Data in this exercise
(** * Copy and cut handlers of the draft-js editor (aminland fork)

    A shallow embedding of [lib/editOnCopy.js], of
    [src/component/handlers/edit/editOnCut.js] (and its compiled build) and
    of the build of [editOnCopy] that does not reconstruct the lists,
    followed by the properties of the
    nested-list reconstruction, of the block identity remapping and of the
    effects the handlers have on the editor, the event and the clipboard.

    JavaScript strings are [string]; numbers that hold an indentation are
    [Z]; plain objects used as maps are [gmap string _]; Immutable ordered
    maps of blocks are lists of blocks in insertion order, keyed by the
    block's own key. Calls on the editor, the event and the timer queue are
    state transformers over a [World] that also records them in a log. *)

From Stdlib Require Import ZArith String Ascii List Lia.
From stdpp Require Import base decidable option list strings gmap.

Local Open Scope string_scope.
Local Set Warnings "-register-all".

(** ** JavaScript strings *)

(** [s.repeat(n)] for a count [n] that is not negative. *)
Fixpoint repeatN (s : string) (n : nat) : string :=
  match n with
  | O => ""
  | S n' => s +:+ repeatN s n'
  end.

(** [String.prototype.repeat]: the handlers only call it under a guard that
    makes the count positive, so the [RangeError] of a negative count is
    never met. *)
Definition String_repeat (s : string) (count : Z) : string :=
  repeatN s (Z.to_nat count).

(** Truthiness of a number: every number but zero. *)
Definition truthy (n : Z) : bool := negb (n =? 0)%Z.

(** ** The DOM *)

Inductive Node : Type :=
| Text (data : string)
| Element (tagName : string) (attributes : list (string * string))
    (childNodes : list Node).

Fixpoint getAttr (name : string) (attrs : list (string * string)) : option string :=
  match attrs with
  | [] => None
  | (n, v) :: rest => if bool_decide (n = name) then Some v else getAttr name rest
  end.

Fixpoint setAttr (name value : string) (attrs : list (string * string))
  : list (string * string) :=
  match attrs with
  | [] => [(name, value)]
  | (n, v) :: rest =>
      if bool_decide (n = name) then (n, value) :: rest
      else (n, v) :: setAttr name value rest
  end.

Definition createElement (tag : string) : Node := Element tag [] [].

Definition getAttribute (name : string) (n : Node) : option string :=
  match n with
  | Text _ => None
  | Element _ attrs _ => getAttr name attrs
  end.

Definition setAttribute (name value : string) (n : Node) : Node :=
  match n with
  | Text d => Text d
  | Element t attrs cs => Element t (setAttr name value attrs) cs
  end.

(** [parent.appendChild(fragment)] for a document fragment: its children are
    moved to the end of the parent's. *)
Definition appendChild (parent : Node) (fragment : list Node) : Node :=
  match parent with
  | Text d => Text d
  | Element t attrs cs => Element t attrs (cs ++ fragment)%list
  end.

(** [node.cloneNode(deep)]: without [deep] (or with a false one) the copy has
    the attributes and no children. *)
Definition cloneNode (deep : bool) (n : Node) : Node :=
  match n with
  | Text d => Text d
  | Element t attrs cs => Element t attrs (if deep then cs else [])
  end.

Definition hasAttrValue (name value : string) (n : Node) : bool :=
  bool_decide (getAttribute name n = Some value).

(** The selector [[contenteditable=false]]. *)
Definition matchesNotEditable (n : Node) : bool :=
  hasAttrValue "contenteditable" "false" n.

(** The selector [[data-block="true"][data-offset-key="<k>-0-0"]]. *)
Definition matchesBlock (k : string) (n : Node) : bool :=
  hasAttrValue "data-block" "true" n
  && hasAttrValue "data-offset-key" (k +:+ "-0-0") n.

(** [Array.from(el.querySelectorAll(sel)).forEach(e => e.remove())]: every
    descendant that matches is detached, with what is below it. *)
Fixpoint removeAll (sel : Node -> bool) (n : Node) : Node :=
  match n with
  | Text d => Text d
  | Element t attrs cs =>
      Element t attrs
        ((fix go (l : list Node) : list Node :=
            match l with
            | [] => []
            | c :: l' => if sel c then go l' else removeAll sel c :: go l'
            end) cs)
  end.

(** The first node in tree order, the node itself included, that matches. *)
Fixpoint findFirst (sel : Node -> bool) (n : Node) : option Node :=
  if sel n then Some n
  else
    match n with
    | Text _ => None
    | Element _ _ cs =>
        (fix go (l : list Node) : option Node :=
           match l with
           | [] => None
           | c :: l' =>
               match findFirst sel c with
               | Some r => Some r
               | None => go l'
               end
           end) cs
    end.

(** [el.querySelector(sel)]: the first descendant in tree order that
    matches, [None] for JavaScript's [null]. *)
Definition querySelector (sel : Node -> bool) (el : Node) : option Node :=
  match el with
  | Text _ => None
  | Element _ _ cs =>
      (fix go (l : list Node) : option Node :=
         match l with
         | [] => None
         | c :: l' =>
             match findFirst sel c with
             | Some r => Some r
             | None => go l'
             end
         end) cs
  end.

Your assignment
Write out the whole listing above once more, exactly.

Answer to this task
(** * Copy and cut handlers of the draft-js editor (aminland fork)

    A shallow embedding of [lib/editOnCopy.js], of
    [src/component/handlers/edit/editOnCut.js] (and its compiled build) and
    of the build of [editOnCopy] that does not reconstruct the lists,
    followed by the properties of the
    nested-list reconstruction, of the block identity remapping and of the
    effects the handlers have on the editor, the event and the clipboard.

    JavaScript strings are [string]; numbers that hold an indentation are
    [Z]; plain objects used as maps are [gmap string _]; Immutable ordered
    maps of blocks are lists of blocks in insertion order, keyed by the
    block's own key. Calls on the editor, the event and the timer queue are
    state transformers over a [World] that also records them in a log. *)

From Stdlib Require Import ZArith String Ascii List Lia.
From stdpp Require Import base decidable option list strings gmap.

Local Open Scope string_scope.
Local Set Warnings "-register-all".

(** ** JavaScript strings *)

(** [s.repeat(n)] for a count [n] that is not negative. *)
Fixpoint repeatN (s : string) (n : nat) : string :=
  match n with
  | O => ""
  | S n' => s +:+ repeatN s n'
  end.

(** [String.prototype.repeat]: the handlers only call it under a guard that
    makes the count positive, so the [RangeError] of a negative count is
    never met. *)
Definition String_repeat (s : string) (count : Z) : string :=
  repeatN s (Z.to_nat count).

(** Truthiness of a number: every number but zero. *)
Definition truthy (n : Z) : bool := negb (n =? 0)%Z.

(** ** The DOM *)

Inductive Node : Type :=
| Text (data : string)
| Element (tagName : string) (attributes : list (string * string))
    (childNodes : list Node).

Fixpoint getAttr (name : string) (attrs : list (string * string)) : option string :=
  match attrs with
  | [] => None
  | (n, v) :: rest => if bool_decide (n = name) then Some v else getAttr name rest
  end.

Fixpoint setAttr (name value : string) (attrs : list (string * string))
  : list (string * string) :=
  match attrs with
  | [] => [(name, value)]
  | (n, v) :: rest =>
      if bool_decide (n = name) then (n, value) :: rest
      else (n, v) :: setAttr name value rest
  end.

Definition createElement (tag : string) : Node := Element tag [] [].

Definition getAttribute (name : string) (n : Node) : option string :=
  match n with
  | Text _ => None
  | Element _ attrs _ => getAttr name attrs
  end.

Definition setAttribute (name value : string) (n : Node) : Node :=
  match n with
  | Text d => Text d
  | Element t attrs cs => Element t (setAttr name value attrs) cs
  end.

(** [parent.appendChild(fragment)] for a document fragment: its children are
    moved to the end of the parent's. *)
Definition appendChild (parent : Node) (fragment : list Node) : Node :=
  match parent with
  | Text d => Text d
  | Element t attrs cs => Element t attrs (cs ++ fragment)%list
  end.

(** [node.cloneNode(deep)]: without [deep] (or with a false one) the copy has
    the attributes and no children. *)
Definition cloneNode (deep : bool) (n : Node) : Node :=
  match n with
  | Text d => Text d
  | Element t attrs cs => Element t attrs (if deep then cs else [])
  end.

Definition hasAttrValue (name value : string) (n : Node) : bool :=
  bool_decide (getAttribute name n = Some value).

(** The selector [[contenteditable=false]]. *)
Definition matchesNotEditable (n : Node) : bool :=
  hasAttrValue "contenteditable" "false" n.

(** The selector [[data-block="true"][data-offset-key="<k>-0-0"]]. *)
Definition matchesBlock (k : string) (n : Node) : bool :=
  hasAttrValue "data-block" "true" n
  && hasAttrValue "data-offset-key" (k +:+ "-0-0") n.

(** [Array.from(el.querySelectorAll(sel)).forEach(e => e.remove())]: every
    descendant that matches is detached, with what is below it. *)
Fixpoint removeAll (sel : Node -> bool) (n : Node) : Node :=
  match n with
  | Text d => Text d
  | Element t attrs cs =>
      Element t attrs
        ((fix go (l : list Node) : list Node :=
            match l with
            | [] => []
            | c :: l' => if sel c then go l' else removeAll sel c :: go l'
            end) cs)
  end.

(** The first node in tree order, the node itself included, that matches. *)
Fixpoint findFirst (sel : Node -> bool) (n : Node) : option Node :=
  if sel n then Some n
  else
    match n with
    | Text _ => None
    | Element _ _ cs =>
        (fix go (l : list Node) : option Node :=
           match l with
           | [] => None
           | c :: l' =>
               match findFirst sel c with
               | Some r => Some r
               | None => go l'
               end
           end) cs
    end.

(** [el.querySelector(sel)]: the first descendant in tree order that
    matches, [None] for JavaScript's [null]. *)
Definition querySelector (sel : Node -> bool) (el : Node) : option Node :=
  match el with
  | Text _ => None
  | Element _ _ cs =>
      (fix go (l : list Node) : option Node :=
         match l with
         | [] => None
         | c :: l' =>
             match findFirst sel c with
             | Some r => Some r
             | None => go l'
             end
         end) cs
  end.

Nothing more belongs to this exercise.